━━━ Listed entries

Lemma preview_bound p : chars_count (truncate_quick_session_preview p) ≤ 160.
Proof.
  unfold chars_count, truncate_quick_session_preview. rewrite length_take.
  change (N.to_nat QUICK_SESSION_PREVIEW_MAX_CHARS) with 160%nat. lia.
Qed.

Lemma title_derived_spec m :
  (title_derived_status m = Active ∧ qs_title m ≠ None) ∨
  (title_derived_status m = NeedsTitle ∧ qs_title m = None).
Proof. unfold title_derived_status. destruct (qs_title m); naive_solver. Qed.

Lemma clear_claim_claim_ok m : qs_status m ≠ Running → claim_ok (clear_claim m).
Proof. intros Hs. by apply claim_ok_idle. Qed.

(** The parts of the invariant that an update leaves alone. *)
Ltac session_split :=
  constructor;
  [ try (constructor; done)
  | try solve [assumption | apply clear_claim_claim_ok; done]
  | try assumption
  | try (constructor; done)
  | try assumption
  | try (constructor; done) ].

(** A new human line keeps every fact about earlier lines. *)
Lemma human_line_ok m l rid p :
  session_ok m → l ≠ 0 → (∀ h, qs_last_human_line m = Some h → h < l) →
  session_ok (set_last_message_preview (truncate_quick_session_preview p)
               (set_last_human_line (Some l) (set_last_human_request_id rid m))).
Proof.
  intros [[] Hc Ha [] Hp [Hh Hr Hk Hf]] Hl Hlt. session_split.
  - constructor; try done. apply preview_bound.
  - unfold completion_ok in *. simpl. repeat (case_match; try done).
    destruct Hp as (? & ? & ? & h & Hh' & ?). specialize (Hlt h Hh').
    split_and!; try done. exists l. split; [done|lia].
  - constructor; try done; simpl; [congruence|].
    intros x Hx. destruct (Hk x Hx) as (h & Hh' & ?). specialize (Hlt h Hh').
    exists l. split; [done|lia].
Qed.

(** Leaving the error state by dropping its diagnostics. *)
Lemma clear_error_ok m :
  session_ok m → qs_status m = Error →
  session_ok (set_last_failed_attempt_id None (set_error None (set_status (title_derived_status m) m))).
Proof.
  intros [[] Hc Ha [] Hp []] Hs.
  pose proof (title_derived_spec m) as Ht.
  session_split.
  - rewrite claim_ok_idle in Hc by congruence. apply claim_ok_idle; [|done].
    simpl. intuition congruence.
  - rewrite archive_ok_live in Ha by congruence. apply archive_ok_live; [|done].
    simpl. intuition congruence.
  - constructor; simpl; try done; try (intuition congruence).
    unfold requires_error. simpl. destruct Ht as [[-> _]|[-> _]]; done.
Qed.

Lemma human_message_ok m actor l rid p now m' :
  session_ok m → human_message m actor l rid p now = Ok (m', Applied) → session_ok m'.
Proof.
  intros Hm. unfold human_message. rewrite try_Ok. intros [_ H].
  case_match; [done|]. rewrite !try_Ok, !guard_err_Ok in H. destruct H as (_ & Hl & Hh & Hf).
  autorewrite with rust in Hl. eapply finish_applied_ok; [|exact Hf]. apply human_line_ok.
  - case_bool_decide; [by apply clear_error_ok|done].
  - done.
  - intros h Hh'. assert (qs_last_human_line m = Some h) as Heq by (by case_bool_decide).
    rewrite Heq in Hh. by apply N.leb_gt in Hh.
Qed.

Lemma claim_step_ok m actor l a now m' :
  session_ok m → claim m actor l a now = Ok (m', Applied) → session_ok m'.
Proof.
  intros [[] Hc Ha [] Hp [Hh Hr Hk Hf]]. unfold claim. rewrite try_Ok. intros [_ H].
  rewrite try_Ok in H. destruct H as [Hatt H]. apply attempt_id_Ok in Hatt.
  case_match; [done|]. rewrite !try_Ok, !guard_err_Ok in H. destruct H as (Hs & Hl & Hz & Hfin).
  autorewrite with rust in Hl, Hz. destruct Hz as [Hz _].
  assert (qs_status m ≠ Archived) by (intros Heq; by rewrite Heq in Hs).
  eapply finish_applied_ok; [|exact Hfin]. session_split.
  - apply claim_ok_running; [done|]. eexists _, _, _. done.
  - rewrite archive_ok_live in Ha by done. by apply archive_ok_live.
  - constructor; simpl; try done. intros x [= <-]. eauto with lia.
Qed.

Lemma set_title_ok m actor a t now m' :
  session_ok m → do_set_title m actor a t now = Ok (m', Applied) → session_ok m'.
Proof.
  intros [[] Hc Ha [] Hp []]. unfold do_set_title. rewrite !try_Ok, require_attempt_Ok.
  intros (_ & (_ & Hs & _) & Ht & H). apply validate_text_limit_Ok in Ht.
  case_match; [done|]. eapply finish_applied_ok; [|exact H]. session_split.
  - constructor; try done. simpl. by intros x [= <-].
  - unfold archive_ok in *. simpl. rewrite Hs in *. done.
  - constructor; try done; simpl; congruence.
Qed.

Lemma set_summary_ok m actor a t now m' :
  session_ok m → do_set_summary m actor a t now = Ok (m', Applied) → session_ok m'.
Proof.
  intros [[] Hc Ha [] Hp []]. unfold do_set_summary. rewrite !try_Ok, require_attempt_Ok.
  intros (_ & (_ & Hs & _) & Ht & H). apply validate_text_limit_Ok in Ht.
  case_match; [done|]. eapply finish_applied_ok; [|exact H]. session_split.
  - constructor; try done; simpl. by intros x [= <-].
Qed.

━━━━━━

Each record shown above must be printed once more, exactly.

Result >>
Lemma preview_bound p : chars_count (truncate_quick_session_preview p) ≤ 160.
Proof.
  unfold chars_count, truncate_quick_session_preview. rewrite length_take.
  change (N.to_nat QUICK_SESSION_PREVIEW_MAX_CHARS) with 160%nat. lia.
Qed.

Lemma title_derived_spec m :
  (title_derived_status m = Active ∧ qs_title m ≠ None) ∨
  (title_derived_status m = NeedsTitle ∧ qs_title m = None).
Proof. unfold title_derived_status. destruct (qs_title m); naive_solver. Qed.

Lemma clear_claim_claim_ok m : qs_status m ≠ Running → claim_ok (clear_claim m).
Proof. intros Hs. by apply claim_ok_idle. Qed.

(** The parts of the invariant that an update leaves alone. *)
Ltac session_split :=
  constructor;
  [ try (constructor; done)
  | try solve [assumption | apply clear_claim_claim_ok; done]
  | try assumption
  | try (constructor; done)
  | try assumption
  | try (constructor; done) ].

(** A new human line keeps every fact about earlier lines. *)
Lemma human_line_ok m l rid p :
  session_ok m → l ≠ 0 → (∀ h, qs_last_human_line m = Some h → h < l) →
  session_ok (set_last_message_preview (truncate_quick_session_preview p)
               (set_last_human_line (Some l) (set_last_human_request_id rid m))).
Proof.
  intros [[] Hc Ha [] Hp [Hh Hr Hk Hf]] Hl Hlt. session_split.
  - constructor; try done. apply preview_bound.
  - unfold completion_ok in *. simpl. repeat (case_match; try done).
    destruct Hp as (? & ? & ? & h & Hh' & ?). specialize (Hlt h Hh').
    split_and!; try done. exists l. split; [done|lia].
  - constructor; try done; simpl; [congruence|].
    intros x Hx. destruct (Hk x Hx) as (h & Hh' & ?). specialize (Hlt h Hh').
    exists l. split; [done|lia].
Qed.

(** Leaving the error state by dropping its diagnostics. *)
Lemma clear_error_ok m :
  session_ok m → qs_status m = Error →
  session_ok (set_last_failed_attempt_id None (set_error None (set_status (title_derived_status m) m))).
Proof.
  intros [[] Hc Ha [] Hp []] Hs.
  pose proof (title_derived_spec m) as Ht.
  session_split.
  - rewrite claim_ok_idle in Hc by congruence. apply claim_ok_idle; [|done].
    simpl. intuition congruence.
  - rewrite archive_ok_live in Ha by congruence. apply archive_ok_live; [|done].
    simpl. intuition congruence.
  - constructor; simpl; try done; try (intuition congruence).
    unfold requires_error. simpl. destruct Ht as [[-> _]|[-> _]]; done.
Qed.

Lemma human_message_ok m actor l rid p now m' :
  session_ok m → human_message m actor l rid p now = Ok (m', Applied) → session_ok m'.
Proof.
  intros Hm. unfold human_message. rewrite try_Ok. intros [_ H].
  case_match; [done|]. rewrite !try_Ok, !guard_err_Ok in H. destruct H as (_ & Hl & Hh & Hf).
  autorewrite with rust in Hl. eapply finish_applied_ok; [|exact Hf]. apply human_line_ok.
  - case_bool_decide; [by apply clear_error_ok|done].
  - done.
  - intros h Hh'. assert (qs_last_human_line m = Some h) as Heq by (by case_bool_decide).
    rewrite Heq in Hh. by apply N.leb_gt in Hh.
Qed.

Lemma claim_step_ok m actor l a now m' :
  session_ok m → claim m actor l a now = Ok (m', Applied) → session_ok m'.
Proof.
  intros [[] Hc Ha [] Hp [Hh Hr Hk Hf]]. unfold claim. rewrite try_Ok. intros [_ H].
  rewrite try_Ok in H. destruct H as [Hatt H]. apply attempt_id_Ok in Hatt.
  case_match; [done|]. rewrite !try_Ok, !guard_err_Ok in H. destruct H as (Hs & Hl & Hz & Hfin).
  autorewrite with rust in Hl, Hz. destruct Hz as [Hz _].
  assert (qs_status m ≠ Archived) by (intros Heq; by rewrite Heq in Hs).
  eapply finish_applied_ok; [|exact Hfin]. session_split.
  - apply claim_ok_running; [done|]. eexists _, _, _. done.
  - rewrite archive_ok_live in Ha by done. by apply archive_ok_live.
  - constructor; simpl; try done. intros x [= <-]. eauto with lia.
Qed.

Lemma set_title_ok m actor a t now m' :
  session_ok m → do_set_title m actor a t now = Ok (m', Applied) → session_ok m'.
Proof.
  intros [[] Hc Ha [] Hp []]. unfold do_set_title. rewrite !try_Ok, require_attempt_Ok.
  intros (_ & (_ & Hs & _) & Ht & H). apply validate_text_limit_Ok in Ht.
  case_match; [done|]. eapply finish_applied_ok; [|exact H]. session_split.
  - constructor; try done. simpl. by intros x [= <-].
  - unfold archive_ok in *. simpl. rewrite Hs in *. done.
  - constructor; try done; simpl; congruence.
Qed.

Lemma set_summary_ok m actor a t now m' :
  session_ok m → do_set_summary m actor a t now = Ok (m', Applied) → session_ok m'.
Proof.
  intros [[] Hc Ha [] Hp []]. unfold do_set_summary. rewrite !try_Ok, require_attempt_Ok.
  intros (_ & (_ & Hs & _) & Ht & H). apply validate_text_limit_Ok in Ht.
  case_match; [done|]. eapply finish_applied_ok; [|exact H]. session_split.
  - constructor; try done; simpl. by intros x [= <-].
Qed.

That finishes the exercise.